Work required: Your answer is a copy of every line in the records where "removeText" appears.

----- Data for analysis

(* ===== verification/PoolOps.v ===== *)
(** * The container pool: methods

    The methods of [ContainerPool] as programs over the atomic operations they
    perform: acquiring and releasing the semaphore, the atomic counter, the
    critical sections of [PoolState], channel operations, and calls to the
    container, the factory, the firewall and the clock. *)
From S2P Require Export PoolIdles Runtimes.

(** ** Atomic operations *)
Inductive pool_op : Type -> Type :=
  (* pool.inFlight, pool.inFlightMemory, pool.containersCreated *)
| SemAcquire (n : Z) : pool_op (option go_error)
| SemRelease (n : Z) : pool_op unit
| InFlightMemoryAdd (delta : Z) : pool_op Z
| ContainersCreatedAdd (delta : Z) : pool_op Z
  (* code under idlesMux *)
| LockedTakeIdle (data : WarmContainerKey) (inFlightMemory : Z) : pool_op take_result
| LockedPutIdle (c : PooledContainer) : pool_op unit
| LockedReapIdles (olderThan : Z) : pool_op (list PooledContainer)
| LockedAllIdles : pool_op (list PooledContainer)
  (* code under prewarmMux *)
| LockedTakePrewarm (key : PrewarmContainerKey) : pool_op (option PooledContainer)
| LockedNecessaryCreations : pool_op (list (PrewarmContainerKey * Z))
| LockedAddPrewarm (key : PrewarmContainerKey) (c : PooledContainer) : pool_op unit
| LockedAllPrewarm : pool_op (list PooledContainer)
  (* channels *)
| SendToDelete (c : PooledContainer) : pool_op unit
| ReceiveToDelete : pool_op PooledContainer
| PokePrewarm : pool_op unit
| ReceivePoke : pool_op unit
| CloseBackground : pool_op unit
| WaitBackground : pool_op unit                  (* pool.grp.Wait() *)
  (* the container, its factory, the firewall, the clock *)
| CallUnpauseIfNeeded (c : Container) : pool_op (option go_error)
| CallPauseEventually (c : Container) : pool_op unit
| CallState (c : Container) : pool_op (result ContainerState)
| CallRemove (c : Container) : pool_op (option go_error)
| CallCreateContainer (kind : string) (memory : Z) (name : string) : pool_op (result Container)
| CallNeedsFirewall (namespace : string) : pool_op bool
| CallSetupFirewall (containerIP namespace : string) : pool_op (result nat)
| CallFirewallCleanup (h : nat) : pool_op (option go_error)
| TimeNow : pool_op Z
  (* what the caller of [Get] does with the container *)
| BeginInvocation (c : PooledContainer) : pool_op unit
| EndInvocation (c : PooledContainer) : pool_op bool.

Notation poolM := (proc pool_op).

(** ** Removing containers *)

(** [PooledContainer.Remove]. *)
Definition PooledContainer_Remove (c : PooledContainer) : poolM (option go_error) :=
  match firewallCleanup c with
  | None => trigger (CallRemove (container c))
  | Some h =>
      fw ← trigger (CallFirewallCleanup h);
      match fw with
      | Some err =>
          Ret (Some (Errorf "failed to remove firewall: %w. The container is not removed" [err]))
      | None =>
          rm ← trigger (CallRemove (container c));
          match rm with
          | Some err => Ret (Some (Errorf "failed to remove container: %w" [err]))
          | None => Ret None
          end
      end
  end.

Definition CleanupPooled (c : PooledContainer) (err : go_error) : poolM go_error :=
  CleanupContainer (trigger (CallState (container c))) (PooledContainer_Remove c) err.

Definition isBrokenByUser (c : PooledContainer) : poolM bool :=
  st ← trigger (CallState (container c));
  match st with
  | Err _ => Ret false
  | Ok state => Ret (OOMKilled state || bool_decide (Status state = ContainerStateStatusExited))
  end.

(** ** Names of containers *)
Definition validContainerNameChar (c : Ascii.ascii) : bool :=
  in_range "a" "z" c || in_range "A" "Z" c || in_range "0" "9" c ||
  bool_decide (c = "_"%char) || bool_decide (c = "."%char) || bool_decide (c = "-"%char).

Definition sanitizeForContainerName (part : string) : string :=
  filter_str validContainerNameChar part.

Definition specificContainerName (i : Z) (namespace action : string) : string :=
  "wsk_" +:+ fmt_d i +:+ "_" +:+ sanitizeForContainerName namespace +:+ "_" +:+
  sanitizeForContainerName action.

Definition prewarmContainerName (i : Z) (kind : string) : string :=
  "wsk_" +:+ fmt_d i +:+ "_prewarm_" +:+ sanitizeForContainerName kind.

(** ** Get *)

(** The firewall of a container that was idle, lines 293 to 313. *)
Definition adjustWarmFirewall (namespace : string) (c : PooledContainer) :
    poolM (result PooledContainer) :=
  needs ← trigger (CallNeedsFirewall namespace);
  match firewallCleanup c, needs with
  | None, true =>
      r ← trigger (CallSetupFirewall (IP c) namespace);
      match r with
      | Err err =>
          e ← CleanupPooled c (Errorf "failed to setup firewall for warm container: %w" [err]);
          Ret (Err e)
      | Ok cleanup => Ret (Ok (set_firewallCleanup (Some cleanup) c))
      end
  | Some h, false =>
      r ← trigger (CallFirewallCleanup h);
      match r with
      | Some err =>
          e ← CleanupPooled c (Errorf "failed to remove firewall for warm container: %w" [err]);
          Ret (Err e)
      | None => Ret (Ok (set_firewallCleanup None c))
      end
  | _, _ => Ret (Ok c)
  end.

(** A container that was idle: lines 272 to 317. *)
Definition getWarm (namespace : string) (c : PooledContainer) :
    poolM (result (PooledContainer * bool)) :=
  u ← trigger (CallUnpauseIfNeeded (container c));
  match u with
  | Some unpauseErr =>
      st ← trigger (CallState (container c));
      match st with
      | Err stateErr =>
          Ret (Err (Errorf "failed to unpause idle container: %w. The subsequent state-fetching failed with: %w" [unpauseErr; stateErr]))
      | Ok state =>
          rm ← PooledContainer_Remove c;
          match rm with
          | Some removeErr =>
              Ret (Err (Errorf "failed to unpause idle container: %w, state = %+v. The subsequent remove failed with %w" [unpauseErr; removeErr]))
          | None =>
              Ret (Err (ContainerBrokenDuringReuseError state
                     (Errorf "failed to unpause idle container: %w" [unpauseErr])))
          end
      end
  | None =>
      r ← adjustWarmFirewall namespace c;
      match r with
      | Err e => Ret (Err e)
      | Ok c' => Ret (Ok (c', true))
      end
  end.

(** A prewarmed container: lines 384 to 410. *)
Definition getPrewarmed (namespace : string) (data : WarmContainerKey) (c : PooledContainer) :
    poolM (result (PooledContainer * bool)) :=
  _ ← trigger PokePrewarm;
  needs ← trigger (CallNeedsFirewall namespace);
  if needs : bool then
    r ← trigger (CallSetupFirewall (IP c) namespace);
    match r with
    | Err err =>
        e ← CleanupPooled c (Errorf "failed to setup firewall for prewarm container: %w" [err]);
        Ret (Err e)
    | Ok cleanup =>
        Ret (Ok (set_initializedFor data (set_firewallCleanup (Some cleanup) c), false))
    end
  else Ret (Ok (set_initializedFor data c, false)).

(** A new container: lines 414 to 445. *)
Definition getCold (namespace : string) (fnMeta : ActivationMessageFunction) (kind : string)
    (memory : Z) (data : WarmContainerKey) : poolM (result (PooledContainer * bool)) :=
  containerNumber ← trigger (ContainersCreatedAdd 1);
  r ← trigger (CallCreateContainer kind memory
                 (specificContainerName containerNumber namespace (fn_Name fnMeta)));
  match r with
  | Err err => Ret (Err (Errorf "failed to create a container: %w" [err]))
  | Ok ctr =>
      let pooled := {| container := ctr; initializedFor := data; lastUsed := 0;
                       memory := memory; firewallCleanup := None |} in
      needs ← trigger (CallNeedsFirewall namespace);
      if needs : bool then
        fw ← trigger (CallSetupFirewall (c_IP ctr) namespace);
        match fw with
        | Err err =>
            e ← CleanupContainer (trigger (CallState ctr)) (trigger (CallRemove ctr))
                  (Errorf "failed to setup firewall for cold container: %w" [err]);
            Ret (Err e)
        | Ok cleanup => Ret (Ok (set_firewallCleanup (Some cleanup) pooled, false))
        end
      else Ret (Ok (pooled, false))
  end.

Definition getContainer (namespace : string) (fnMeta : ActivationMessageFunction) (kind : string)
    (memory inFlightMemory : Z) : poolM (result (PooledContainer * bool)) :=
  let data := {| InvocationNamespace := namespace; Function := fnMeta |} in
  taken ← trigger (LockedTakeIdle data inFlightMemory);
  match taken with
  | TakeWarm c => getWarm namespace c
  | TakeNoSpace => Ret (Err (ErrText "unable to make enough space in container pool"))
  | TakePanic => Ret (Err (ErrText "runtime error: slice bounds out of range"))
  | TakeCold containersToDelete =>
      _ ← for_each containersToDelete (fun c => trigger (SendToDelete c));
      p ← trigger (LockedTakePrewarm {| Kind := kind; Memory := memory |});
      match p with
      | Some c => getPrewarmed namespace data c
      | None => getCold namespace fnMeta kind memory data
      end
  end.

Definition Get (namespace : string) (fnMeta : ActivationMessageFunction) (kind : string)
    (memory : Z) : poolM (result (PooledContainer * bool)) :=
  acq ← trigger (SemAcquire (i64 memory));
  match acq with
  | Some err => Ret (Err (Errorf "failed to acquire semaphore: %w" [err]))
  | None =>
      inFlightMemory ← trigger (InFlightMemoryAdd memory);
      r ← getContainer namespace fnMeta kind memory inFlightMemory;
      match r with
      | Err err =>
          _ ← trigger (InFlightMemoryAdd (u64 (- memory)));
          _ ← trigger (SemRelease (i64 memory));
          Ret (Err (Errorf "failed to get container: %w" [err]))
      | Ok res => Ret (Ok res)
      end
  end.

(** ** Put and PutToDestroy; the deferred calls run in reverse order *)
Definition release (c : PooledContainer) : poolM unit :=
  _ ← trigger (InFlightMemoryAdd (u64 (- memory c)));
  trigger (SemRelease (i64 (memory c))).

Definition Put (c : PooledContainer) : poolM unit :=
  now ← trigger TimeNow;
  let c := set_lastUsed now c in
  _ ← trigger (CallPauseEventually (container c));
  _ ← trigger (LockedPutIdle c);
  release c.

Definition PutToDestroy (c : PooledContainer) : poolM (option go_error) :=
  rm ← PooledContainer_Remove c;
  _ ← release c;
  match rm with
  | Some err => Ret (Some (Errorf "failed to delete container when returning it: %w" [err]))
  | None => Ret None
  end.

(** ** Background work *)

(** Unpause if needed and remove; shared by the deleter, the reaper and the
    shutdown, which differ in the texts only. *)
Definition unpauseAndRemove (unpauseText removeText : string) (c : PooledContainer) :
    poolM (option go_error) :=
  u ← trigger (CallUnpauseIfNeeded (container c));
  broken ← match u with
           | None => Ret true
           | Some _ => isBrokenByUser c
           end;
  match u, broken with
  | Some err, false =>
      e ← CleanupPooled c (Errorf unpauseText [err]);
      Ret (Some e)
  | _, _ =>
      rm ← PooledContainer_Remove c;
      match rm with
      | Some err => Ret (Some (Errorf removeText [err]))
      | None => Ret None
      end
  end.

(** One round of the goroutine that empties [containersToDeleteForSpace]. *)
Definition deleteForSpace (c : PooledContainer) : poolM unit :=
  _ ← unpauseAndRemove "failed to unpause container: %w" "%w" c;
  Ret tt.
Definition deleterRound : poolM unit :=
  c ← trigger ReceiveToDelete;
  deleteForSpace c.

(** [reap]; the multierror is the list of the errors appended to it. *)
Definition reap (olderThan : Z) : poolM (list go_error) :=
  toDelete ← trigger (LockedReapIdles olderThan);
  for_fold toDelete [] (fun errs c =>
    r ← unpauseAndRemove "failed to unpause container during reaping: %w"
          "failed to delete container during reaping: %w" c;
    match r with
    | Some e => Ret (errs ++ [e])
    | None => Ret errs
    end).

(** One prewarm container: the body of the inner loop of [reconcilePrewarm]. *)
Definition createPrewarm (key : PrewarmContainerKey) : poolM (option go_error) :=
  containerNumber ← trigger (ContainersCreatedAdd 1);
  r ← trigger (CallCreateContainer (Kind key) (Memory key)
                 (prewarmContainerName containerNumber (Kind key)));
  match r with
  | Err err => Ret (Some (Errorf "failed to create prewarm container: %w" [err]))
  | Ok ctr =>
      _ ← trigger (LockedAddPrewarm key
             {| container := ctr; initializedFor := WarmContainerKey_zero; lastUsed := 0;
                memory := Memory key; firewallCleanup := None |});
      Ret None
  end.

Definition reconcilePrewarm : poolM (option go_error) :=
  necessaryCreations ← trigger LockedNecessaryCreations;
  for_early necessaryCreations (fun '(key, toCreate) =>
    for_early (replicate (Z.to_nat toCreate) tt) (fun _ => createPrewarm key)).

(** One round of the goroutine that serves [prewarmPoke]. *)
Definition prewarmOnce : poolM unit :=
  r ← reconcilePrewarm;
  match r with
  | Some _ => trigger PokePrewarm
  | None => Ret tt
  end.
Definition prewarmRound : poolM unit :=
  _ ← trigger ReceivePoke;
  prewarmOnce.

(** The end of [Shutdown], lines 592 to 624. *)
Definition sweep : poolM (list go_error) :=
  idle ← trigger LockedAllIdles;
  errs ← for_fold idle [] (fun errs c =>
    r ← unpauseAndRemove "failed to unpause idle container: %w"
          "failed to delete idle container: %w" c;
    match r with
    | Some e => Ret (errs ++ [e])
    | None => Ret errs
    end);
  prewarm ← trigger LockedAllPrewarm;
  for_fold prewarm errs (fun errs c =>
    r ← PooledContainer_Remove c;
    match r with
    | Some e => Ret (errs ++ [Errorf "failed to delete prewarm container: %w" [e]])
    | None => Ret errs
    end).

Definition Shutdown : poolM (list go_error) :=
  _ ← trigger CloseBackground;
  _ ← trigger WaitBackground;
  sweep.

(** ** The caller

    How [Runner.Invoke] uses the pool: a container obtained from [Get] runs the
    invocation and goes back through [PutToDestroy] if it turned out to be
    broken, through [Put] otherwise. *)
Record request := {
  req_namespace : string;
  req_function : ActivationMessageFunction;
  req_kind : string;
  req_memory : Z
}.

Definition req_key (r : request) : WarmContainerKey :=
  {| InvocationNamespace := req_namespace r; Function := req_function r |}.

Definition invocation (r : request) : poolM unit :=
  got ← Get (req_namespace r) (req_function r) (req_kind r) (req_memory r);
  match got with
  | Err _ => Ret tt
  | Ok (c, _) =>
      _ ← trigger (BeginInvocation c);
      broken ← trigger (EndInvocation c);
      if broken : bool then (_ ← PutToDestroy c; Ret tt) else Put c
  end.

----------

Problem solution:
Definition unpauseAndRemove (unpauseText removeText : string) (c : PooledContainer) :
      | Some err => Ret (Some (Errorf removeText [err]))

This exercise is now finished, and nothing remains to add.